● Your objective
A single stretch of the material below is to be transcribed exactly, starting at the line with "[setSpeedRelays] call came" and ending after the line with "trace (setterFan p".

--- Data excerpts Enclosed Below ---

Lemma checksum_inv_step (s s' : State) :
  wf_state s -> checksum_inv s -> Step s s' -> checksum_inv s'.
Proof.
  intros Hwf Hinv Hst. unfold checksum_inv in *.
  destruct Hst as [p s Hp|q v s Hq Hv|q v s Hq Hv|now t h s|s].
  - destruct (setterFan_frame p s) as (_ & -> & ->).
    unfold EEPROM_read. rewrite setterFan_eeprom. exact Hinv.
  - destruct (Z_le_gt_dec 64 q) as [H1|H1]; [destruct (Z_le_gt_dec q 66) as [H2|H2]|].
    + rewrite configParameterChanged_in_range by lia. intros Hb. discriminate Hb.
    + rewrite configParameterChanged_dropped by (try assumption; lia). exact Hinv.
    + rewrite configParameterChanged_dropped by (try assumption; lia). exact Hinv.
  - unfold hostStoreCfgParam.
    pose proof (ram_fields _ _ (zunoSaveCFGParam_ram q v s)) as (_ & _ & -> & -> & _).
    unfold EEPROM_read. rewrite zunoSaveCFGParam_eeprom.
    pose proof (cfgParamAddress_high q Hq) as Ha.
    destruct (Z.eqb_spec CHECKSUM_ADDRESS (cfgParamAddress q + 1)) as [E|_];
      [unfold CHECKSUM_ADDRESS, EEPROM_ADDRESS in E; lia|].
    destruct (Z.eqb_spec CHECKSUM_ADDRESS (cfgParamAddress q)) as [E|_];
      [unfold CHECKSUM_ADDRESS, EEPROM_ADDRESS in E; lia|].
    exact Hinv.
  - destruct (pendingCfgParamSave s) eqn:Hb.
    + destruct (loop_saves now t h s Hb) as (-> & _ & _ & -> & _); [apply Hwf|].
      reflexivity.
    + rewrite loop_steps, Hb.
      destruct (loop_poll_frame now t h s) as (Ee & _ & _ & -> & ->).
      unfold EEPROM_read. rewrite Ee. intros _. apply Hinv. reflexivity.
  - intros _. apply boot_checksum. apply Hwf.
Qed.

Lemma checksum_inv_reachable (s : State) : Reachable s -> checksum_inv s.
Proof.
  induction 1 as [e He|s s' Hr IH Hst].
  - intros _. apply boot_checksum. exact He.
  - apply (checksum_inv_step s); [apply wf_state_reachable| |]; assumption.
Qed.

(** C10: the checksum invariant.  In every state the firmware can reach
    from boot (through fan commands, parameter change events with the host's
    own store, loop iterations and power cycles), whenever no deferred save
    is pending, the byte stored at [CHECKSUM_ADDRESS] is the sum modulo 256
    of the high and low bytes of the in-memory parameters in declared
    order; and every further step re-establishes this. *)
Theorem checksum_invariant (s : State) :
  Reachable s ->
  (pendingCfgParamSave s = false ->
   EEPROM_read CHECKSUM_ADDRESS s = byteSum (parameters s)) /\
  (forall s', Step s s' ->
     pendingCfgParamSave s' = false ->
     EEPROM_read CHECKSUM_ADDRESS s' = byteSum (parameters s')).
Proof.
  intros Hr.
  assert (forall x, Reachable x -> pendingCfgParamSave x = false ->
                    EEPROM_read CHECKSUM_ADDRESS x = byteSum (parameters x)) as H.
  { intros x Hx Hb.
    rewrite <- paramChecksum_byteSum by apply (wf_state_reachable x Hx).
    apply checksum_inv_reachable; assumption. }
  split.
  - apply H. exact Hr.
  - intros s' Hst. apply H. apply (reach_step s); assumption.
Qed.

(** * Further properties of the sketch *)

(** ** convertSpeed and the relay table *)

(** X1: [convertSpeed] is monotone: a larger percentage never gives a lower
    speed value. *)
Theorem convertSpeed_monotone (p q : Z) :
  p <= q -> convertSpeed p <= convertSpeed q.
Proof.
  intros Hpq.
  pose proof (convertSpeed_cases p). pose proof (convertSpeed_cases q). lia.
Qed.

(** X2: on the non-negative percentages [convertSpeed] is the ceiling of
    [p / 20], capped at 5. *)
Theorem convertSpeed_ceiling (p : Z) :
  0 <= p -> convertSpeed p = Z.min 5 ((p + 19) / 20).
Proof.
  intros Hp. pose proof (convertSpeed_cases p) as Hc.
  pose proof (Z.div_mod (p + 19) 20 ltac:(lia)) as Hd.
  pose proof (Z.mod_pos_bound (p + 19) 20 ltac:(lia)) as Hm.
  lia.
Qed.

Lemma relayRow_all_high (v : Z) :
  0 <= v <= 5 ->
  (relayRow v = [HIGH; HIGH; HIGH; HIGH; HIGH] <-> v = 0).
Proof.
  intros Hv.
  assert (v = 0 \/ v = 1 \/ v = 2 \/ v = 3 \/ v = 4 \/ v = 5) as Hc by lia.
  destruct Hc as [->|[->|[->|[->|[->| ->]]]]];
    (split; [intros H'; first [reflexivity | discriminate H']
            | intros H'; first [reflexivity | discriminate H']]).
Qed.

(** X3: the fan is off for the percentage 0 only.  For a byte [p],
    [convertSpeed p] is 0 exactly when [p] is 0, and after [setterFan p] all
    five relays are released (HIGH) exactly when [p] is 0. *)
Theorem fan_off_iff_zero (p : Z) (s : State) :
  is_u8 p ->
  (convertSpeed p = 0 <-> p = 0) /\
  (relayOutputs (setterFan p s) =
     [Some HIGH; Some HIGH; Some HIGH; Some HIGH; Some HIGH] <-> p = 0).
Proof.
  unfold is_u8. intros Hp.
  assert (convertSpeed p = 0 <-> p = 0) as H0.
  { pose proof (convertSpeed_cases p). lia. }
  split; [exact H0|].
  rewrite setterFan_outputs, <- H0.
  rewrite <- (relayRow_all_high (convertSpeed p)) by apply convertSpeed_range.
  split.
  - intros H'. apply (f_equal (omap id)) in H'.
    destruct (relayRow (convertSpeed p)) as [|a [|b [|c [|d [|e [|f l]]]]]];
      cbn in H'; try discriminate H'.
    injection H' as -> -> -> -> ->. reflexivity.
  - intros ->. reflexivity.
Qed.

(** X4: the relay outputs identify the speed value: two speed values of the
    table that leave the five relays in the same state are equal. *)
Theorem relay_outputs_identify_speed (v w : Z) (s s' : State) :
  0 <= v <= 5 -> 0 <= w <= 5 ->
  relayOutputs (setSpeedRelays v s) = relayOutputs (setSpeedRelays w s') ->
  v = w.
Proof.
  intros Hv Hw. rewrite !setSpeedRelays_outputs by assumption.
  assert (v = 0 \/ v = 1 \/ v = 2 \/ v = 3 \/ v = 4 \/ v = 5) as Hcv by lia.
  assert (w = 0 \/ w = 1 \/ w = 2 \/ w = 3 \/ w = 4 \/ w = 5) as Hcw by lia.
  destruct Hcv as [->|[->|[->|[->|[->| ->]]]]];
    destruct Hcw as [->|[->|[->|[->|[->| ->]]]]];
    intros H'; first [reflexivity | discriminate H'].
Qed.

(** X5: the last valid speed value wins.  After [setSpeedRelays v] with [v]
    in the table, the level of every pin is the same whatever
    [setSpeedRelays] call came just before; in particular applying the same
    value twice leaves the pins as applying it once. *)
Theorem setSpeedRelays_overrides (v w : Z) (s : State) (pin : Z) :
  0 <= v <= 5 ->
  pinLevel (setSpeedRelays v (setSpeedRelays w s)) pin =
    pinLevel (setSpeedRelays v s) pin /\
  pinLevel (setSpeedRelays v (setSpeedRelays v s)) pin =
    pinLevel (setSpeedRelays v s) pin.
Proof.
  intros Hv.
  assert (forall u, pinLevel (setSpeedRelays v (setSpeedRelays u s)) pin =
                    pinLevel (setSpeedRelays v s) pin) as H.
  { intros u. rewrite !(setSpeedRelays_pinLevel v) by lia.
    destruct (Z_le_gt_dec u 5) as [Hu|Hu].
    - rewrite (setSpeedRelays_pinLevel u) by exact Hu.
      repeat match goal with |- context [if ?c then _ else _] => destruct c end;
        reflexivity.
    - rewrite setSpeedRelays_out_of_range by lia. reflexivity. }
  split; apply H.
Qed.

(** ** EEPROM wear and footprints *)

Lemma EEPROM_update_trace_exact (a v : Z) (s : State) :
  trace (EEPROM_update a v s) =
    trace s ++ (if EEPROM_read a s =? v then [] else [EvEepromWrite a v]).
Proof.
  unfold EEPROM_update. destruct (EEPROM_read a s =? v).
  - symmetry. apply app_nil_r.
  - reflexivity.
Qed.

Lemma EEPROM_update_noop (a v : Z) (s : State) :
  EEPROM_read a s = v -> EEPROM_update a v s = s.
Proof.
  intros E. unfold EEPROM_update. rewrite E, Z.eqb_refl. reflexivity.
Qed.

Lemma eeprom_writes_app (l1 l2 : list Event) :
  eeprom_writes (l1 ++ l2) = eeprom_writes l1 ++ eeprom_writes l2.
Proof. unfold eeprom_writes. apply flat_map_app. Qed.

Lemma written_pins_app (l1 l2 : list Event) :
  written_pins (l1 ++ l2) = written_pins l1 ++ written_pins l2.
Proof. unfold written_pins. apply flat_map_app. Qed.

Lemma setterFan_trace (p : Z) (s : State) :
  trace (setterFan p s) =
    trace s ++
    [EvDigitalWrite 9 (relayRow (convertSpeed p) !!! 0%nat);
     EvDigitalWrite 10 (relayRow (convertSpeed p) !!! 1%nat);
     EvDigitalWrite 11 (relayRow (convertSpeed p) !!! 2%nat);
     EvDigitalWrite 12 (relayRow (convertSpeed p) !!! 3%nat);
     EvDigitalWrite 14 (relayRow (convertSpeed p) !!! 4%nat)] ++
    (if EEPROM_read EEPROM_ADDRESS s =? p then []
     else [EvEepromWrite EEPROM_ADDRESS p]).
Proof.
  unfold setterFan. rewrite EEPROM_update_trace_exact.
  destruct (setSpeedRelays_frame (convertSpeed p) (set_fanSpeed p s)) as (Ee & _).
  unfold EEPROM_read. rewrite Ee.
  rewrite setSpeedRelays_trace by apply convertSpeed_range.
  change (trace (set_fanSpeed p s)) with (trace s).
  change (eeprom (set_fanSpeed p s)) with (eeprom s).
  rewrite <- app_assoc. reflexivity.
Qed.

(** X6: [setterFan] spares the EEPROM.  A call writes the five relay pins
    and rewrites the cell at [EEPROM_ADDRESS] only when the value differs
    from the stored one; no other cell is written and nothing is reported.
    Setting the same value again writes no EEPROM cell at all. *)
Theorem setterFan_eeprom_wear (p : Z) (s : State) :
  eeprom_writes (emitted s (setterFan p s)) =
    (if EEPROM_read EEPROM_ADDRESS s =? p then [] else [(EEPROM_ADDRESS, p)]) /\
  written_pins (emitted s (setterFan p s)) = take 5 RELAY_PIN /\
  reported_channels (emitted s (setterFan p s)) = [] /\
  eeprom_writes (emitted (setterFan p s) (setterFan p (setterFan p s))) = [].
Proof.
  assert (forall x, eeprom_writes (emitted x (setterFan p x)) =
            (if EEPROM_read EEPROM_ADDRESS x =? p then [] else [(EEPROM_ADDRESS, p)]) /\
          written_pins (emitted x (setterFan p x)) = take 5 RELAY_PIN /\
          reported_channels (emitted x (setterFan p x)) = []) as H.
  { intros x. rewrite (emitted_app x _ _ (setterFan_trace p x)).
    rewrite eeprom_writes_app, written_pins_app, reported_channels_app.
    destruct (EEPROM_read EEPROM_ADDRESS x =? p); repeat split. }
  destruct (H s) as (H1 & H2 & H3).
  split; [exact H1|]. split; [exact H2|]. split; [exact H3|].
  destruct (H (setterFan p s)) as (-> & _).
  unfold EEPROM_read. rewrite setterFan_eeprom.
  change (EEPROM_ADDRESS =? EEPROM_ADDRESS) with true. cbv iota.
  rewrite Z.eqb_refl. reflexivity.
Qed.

--- End of Enclosed Data excerpts ---

● Written answer
    [setSpeedRelays] call came just before; in particular applying the same
    value twice leaves the pins as applying it once. *)
Theorem setSpeedRelays_overrides (v w : Z) (s : State) (pin : Z) :
  0 <= v <= 5 ->
  pinLevel (setSpeedRelays v (setSpeedRelays w s)) pin =
    pinLevel (setSpeedRelays v s) pin /\
  pinLevel (setSpeedRelays v (setSpeedRelays v s)) pin =
    pinLevel (setSpeedRelays v s) pin.
Proof.
  intros Hv.
  assert (forall u, pinLevel (setSpeedRelays v (setSpeedRelays u s)) pin =
                    pinLevel (setSpeedRelays v s) pin) as H.
  { intros u. rewrite !(setSpeedRelays_pinLevel v) by lia.
    destruct (Z_le_gt_dec u 5) as [Hu|Hu].
    - rewrite (setSpeedRelays_pinLevel u) by exact Hu.
      repeat match goal with |- context [if ?c then _ else _] => destruct c end;
        reflexivity.
    - rewrite setSpeedRelays_out_of_range by lia. reflexivity. }
  split; apply H.
Qed.

(** ** EEPROM wear and footprints *)

Lemma EEPROM_update_trace_exact (a v : Z) (s : State) :
  trace (EEPROM_update a v s) =
    trace s ++ (if EEPROM_read a s =? v then [] else [EvEepromWrite a v]).
Proof.
  unfold EEPROM_update. destruct (EEPROM_read a s =? v).
  - symmetry. apply app_nil_r.
  - reflexivity.
Qed.

Lemma EEPROM_update_noop (a v : Z) (s : State) :
  EEPROM_read a s = v -> EEPROM_update a v s = s.
Proof.
  intros E. unfold EEPROM_update. rewrite E, Z.eqb_refl. reflexivity.
Qed.

Lemma eeprom_writes_app (l1 l2 : list Event) :
  eeprom_writes (l1 ++ l2) = eeprom_writes l1 ++ eeprom_writes l2.
Proof. unfold eeprom_writes. apply flat_map_app. Qed.

Lemma written_pins_app (l1 l2 : list Event) :
  written_pins (l1 ++ l2) = written_pins l1 ++ written_pins l2.
Proof. unfold written_pins. apply flat_map_app. Qed.

Lemma setterFan_trace (p : Z) (s : State) :
  trace (setterFan p s) =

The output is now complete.